• Collected data

_ _ _ _ _ _ _

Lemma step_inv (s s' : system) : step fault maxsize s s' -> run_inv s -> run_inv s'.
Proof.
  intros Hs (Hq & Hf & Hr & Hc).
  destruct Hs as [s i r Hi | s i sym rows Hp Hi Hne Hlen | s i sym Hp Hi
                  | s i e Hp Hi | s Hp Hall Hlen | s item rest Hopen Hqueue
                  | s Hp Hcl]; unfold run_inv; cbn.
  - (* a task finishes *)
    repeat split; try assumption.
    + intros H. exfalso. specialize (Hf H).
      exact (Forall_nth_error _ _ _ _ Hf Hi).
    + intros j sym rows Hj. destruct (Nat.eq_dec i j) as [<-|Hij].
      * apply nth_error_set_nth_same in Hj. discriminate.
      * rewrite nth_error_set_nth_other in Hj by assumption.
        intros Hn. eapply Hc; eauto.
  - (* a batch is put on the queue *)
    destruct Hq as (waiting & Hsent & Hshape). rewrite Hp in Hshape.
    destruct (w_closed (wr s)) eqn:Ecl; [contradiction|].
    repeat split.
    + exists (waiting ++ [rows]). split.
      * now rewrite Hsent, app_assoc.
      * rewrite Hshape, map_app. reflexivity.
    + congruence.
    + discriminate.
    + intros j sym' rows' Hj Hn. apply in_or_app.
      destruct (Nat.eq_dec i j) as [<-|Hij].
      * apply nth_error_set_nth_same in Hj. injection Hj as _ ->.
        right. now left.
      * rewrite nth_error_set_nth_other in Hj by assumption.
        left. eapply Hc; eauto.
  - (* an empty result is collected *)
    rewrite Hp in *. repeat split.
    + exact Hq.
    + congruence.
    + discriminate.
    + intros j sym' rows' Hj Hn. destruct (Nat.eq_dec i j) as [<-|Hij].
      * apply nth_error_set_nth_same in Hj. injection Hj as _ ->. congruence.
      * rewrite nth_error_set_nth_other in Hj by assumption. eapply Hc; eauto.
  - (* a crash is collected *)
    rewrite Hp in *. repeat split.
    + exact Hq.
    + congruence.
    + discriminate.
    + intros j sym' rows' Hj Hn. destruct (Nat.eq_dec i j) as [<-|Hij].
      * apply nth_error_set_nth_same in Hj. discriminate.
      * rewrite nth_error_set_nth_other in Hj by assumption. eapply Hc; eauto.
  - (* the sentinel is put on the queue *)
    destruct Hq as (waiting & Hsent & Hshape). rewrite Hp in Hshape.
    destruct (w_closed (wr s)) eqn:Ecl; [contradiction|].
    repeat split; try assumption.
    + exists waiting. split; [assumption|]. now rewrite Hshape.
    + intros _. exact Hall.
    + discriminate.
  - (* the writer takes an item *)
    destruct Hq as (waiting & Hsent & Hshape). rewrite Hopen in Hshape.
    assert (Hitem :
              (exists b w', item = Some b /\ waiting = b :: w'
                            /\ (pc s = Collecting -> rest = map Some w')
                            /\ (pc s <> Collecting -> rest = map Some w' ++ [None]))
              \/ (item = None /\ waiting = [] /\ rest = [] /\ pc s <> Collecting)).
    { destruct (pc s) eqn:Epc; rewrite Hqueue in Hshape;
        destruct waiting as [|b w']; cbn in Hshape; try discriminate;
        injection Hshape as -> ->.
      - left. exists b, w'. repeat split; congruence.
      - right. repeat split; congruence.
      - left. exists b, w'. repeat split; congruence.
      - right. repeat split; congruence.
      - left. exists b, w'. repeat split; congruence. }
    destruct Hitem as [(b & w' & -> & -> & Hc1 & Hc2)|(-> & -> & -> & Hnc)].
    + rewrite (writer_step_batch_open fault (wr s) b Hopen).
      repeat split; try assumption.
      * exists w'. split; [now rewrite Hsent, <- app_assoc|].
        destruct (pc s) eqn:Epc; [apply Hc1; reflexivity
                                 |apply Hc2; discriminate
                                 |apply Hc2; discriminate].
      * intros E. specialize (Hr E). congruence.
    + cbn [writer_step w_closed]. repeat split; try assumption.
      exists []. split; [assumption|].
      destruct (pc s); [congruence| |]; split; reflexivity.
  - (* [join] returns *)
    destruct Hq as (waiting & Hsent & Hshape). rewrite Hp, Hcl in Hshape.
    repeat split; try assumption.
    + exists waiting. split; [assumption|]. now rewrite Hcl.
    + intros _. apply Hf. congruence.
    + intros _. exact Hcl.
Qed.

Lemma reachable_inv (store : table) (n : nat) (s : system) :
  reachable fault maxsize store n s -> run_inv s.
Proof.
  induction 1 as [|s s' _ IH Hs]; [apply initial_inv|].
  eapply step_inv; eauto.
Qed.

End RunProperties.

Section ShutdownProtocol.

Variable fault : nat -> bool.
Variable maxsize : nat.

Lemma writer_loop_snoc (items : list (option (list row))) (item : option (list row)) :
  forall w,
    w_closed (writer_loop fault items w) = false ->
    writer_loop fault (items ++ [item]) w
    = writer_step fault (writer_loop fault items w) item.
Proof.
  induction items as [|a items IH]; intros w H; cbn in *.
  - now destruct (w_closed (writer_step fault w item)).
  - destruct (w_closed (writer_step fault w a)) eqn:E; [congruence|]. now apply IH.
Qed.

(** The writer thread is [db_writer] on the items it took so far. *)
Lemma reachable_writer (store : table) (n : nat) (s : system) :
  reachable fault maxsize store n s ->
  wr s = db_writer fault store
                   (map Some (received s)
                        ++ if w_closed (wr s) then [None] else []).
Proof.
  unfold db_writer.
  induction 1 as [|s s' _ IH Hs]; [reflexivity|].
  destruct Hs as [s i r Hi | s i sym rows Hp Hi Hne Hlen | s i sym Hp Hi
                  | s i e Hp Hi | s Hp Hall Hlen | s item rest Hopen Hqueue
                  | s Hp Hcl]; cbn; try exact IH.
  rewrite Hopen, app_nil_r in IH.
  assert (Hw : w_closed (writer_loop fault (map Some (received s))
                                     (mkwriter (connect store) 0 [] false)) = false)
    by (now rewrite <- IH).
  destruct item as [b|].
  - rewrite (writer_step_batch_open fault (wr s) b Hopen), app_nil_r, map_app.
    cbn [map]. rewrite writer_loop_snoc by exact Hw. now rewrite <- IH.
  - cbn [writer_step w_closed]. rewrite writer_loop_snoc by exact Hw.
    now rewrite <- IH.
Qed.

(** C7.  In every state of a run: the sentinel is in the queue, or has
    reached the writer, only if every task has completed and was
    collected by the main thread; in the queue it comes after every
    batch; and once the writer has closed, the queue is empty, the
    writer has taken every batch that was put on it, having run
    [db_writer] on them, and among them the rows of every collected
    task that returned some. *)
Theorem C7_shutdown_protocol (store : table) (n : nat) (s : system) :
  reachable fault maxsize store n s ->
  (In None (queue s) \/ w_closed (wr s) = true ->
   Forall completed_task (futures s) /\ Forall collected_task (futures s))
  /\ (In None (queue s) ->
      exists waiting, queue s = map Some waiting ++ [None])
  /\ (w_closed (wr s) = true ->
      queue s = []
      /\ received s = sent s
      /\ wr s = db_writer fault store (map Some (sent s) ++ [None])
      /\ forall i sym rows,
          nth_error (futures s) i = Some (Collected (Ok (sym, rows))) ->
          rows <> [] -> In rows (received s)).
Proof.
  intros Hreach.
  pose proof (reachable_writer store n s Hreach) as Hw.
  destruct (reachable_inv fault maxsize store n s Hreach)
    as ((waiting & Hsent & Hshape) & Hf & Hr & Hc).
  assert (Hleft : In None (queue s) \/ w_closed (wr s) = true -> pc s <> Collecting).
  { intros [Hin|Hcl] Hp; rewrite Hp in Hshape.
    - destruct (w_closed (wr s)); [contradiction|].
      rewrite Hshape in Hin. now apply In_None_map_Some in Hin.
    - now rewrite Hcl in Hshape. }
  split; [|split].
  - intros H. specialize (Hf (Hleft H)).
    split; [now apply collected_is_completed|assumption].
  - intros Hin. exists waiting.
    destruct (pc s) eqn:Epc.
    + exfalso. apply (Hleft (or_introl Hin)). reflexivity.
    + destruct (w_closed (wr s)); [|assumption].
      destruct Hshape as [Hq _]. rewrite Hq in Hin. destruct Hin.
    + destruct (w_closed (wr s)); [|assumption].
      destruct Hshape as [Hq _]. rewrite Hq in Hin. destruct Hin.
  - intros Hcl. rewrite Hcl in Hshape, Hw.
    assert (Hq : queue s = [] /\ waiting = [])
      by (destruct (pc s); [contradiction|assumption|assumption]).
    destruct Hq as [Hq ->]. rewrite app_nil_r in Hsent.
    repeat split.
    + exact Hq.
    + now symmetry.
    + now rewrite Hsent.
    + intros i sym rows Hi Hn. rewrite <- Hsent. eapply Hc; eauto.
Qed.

_ _ _ _ _ _ _

• Task goal
Of the entries listed above, reproduce only the lines starting at the line containing "Hn. apply in_or_app." and ending at the line containing "map Some w')". Include both, exactly as they stand.

• Your response
    + intros j sym' rows' Hj Hn. apply in_or_app.
      destruct (Nat.eq_dec i j) as [<-|Hij].
      * apply nth_error_set_nth_same in Hj. injection Hj as _ ->.
        right. now left.
      * rewrite nth_error_set_nth_other in Hj by assumption.
        left. eapply Hc; eauto.
  - (* an empty result is collected *)
    rewrite Hp in *. repeat split.
    + exact Hq.
    + congruence.
    + discriminate.
    + intros j sym' rows' Hj Hn. destruct (Nat.eq_dec i j) as [<-|Hij].
      * apply nth_error_set_nth_same in Hj. injection Hj as _ ->. congruence.
      * rewrite nth_error_set_nth_other in Hj by assumption. eapply Hc; eauto.
  - (* a crash is collected *)
    rewrite Hp in *. repeat split.
    + exact Hq.
    + congruence.
    + discriminate.
    + intros j sym' rows' Hj Hn. destruct (Nat.eq_dec i j) as [<-|Hij].
      * apply nth_error_set_nth_same in Hj. discriminate.
      * rewrite nth_error_set_nth_other in Hj by assumption. eapply Hc; eauto.
  - (* the sentinel is put on the queue *)
    destruct Hq as (waiting & Hsent & Hshape). rewrite Hp in Hshape.
    destruct (w_closed (wr s)) eqn:Ecl; [contradiction|].
    repeat split; try assumption.
    + exists waiting. split; [assumption|]. now rewrite Hshape.
    + intros _. exact Hall.
    + discriminate.
  - (* the writer takes an item *)
    destruct Hq as (waiting & Hsent & Hshape). rewrite Hopen in Hshape.
    assert (Hitem :
              (exists b w', item = Some b /\ waiting = b :: w'
                            /\ (pc s = Collecting -> rest = map Some w')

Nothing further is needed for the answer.